- WHAT IS EXPECTED
The number of lines in the entries below holding the word "string" is all that is needed here.

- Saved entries
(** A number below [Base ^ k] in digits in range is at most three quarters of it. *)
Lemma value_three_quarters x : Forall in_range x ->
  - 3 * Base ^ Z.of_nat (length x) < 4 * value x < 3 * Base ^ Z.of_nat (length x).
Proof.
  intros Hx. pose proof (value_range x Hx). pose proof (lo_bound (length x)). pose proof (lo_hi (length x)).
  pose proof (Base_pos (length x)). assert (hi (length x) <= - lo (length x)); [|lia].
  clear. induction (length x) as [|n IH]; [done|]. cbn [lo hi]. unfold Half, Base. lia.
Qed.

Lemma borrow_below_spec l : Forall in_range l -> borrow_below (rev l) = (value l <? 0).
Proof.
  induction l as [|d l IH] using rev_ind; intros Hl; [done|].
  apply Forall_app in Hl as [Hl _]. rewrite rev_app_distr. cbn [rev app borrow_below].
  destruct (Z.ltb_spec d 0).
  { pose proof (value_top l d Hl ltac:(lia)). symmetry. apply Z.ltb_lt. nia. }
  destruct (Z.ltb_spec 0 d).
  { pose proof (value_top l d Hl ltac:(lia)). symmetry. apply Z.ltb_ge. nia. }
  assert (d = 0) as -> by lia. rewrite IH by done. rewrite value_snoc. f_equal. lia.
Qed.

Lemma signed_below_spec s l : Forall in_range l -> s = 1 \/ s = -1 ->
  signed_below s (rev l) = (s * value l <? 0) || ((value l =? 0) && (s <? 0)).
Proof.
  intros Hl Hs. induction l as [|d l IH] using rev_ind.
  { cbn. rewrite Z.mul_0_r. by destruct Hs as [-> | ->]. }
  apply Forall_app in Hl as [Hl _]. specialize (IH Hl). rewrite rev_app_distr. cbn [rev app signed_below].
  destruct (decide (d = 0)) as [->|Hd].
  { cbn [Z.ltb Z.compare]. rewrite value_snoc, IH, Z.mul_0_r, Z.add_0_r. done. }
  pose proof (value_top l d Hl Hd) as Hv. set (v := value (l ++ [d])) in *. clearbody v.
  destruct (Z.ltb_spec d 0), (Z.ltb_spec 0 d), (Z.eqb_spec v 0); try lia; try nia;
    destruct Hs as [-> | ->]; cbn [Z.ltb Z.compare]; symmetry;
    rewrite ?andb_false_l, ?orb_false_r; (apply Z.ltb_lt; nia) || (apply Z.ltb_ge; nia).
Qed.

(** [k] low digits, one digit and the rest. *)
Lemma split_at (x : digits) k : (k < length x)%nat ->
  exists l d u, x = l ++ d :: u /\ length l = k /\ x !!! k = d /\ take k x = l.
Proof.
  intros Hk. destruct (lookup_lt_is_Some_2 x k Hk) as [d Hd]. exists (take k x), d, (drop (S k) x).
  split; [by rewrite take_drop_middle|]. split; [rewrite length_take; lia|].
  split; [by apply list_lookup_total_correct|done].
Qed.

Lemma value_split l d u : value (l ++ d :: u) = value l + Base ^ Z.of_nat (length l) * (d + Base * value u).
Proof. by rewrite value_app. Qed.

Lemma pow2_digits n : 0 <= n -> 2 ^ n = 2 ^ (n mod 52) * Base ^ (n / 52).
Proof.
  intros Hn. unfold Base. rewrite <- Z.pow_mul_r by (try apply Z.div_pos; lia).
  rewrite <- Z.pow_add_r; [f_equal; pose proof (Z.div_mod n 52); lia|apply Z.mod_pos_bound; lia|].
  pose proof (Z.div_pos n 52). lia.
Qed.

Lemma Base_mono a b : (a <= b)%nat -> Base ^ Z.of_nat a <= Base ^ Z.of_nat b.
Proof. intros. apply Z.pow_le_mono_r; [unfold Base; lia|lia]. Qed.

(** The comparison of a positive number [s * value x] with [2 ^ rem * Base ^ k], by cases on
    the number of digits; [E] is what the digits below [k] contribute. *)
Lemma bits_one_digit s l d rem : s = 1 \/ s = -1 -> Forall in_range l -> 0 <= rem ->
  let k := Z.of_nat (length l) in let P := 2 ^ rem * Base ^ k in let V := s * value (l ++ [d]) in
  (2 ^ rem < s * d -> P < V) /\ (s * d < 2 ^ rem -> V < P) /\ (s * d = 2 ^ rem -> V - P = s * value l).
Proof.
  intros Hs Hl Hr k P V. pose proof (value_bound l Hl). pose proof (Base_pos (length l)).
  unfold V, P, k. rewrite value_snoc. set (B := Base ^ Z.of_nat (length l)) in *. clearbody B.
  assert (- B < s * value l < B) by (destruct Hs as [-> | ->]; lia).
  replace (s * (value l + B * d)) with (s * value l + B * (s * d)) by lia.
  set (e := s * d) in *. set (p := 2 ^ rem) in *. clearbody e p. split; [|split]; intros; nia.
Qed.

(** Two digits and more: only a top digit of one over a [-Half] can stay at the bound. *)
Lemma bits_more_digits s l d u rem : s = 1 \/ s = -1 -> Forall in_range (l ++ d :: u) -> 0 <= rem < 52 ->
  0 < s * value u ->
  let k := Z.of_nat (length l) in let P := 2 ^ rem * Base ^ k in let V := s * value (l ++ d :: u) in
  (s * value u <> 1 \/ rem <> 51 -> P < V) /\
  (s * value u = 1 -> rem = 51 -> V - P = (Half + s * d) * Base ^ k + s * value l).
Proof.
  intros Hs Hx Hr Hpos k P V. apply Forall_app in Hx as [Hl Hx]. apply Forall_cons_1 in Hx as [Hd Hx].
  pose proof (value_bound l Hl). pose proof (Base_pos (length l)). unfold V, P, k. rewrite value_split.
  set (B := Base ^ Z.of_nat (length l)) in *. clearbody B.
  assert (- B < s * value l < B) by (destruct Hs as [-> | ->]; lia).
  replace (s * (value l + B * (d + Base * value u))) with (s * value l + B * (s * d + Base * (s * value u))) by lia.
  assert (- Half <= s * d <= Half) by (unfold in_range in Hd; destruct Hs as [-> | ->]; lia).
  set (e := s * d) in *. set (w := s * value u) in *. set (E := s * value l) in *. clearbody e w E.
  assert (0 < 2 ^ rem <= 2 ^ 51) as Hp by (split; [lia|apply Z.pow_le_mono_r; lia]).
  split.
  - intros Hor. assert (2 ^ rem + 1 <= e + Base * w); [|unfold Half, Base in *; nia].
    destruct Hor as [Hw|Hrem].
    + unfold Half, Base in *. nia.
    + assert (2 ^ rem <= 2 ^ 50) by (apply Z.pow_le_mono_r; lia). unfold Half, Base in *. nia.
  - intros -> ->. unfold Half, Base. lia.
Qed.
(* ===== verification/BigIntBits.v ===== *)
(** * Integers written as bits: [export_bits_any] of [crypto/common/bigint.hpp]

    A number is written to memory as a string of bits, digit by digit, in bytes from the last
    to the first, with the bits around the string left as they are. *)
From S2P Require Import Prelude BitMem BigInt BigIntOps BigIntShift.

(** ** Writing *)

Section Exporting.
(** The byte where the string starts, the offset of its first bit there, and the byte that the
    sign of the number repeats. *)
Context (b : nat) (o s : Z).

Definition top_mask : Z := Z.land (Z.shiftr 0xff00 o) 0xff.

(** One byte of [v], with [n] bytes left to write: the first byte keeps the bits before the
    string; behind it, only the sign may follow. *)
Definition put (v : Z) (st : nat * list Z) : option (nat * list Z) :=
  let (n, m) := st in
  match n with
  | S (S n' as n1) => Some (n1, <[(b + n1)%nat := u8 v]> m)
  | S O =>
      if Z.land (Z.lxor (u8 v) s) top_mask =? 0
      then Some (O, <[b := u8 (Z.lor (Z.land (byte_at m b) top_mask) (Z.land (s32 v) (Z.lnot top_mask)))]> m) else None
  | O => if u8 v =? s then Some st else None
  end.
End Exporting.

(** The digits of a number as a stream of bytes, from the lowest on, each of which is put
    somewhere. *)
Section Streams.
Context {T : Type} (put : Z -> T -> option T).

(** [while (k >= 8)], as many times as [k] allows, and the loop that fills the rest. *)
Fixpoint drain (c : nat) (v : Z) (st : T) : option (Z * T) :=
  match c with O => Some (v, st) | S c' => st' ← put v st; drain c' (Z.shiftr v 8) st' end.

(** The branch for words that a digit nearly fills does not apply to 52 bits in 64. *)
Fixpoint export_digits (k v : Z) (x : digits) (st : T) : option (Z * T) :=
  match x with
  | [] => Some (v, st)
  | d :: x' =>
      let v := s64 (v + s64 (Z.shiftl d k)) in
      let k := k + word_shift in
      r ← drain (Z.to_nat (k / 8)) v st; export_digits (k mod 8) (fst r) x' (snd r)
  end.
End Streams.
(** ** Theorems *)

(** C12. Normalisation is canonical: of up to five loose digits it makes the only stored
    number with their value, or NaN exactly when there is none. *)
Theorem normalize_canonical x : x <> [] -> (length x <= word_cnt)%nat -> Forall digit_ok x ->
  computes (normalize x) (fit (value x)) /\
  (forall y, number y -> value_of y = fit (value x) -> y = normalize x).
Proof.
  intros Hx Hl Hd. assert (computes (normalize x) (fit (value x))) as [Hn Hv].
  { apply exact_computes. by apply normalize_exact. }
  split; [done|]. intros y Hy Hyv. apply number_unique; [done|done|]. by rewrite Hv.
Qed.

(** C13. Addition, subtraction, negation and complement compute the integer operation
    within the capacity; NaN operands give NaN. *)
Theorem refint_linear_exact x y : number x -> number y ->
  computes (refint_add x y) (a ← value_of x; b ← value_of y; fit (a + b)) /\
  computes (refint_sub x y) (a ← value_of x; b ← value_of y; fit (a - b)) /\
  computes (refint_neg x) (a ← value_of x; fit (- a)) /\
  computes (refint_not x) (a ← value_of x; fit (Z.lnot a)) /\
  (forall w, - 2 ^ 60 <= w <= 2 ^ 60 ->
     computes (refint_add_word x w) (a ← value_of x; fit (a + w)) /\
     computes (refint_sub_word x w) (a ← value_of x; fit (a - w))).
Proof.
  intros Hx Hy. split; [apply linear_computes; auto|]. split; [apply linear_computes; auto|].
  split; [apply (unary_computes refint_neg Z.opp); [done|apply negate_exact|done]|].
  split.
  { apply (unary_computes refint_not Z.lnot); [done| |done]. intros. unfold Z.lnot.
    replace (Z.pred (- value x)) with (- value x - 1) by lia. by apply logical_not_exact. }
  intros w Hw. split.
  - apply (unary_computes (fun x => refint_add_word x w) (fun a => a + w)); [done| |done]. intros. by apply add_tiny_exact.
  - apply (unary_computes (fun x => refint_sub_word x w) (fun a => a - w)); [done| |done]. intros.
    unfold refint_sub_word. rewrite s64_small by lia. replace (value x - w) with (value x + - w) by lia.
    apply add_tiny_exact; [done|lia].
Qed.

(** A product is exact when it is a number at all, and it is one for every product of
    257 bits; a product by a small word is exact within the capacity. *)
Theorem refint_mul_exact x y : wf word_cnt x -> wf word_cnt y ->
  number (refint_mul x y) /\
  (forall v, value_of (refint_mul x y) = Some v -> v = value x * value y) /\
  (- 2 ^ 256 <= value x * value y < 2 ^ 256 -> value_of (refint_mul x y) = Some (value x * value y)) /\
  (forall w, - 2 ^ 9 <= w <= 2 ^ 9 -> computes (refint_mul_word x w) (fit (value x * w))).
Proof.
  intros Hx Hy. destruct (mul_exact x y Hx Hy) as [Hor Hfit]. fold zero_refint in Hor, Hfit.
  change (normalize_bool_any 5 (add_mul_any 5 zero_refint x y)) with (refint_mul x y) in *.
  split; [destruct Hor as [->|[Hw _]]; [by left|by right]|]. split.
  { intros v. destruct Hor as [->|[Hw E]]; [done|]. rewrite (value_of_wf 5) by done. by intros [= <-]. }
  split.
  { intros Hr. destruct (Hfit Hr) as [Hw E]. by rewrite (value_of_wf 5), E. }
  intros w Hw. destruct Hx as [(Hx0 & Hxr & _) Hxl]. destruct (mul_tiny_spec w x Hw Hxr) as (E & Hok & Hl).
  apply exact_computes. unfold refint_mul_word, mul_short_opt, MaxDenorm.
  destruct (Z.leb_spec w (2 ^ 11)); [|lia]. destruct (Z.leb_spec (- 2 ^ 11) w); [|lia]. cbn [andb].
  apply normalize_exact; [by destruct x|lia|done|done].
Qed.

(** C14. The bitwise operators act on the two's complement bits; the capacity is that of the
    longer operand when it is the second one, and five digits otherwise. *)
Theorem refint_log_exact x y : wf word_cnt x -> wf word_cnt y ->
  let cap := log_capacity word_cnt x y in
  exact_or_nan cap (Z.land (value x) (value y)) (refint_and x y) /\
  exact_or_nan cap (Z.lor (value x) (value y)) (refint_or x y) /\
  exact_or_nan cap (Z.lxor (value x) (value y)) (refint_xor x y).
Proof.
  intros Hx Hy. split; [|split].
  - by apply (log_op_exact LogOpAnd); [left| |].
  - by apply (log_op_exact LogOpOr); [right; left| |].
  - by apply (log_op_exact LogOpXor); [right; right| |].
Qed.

- PROBLEM SOLUTION
4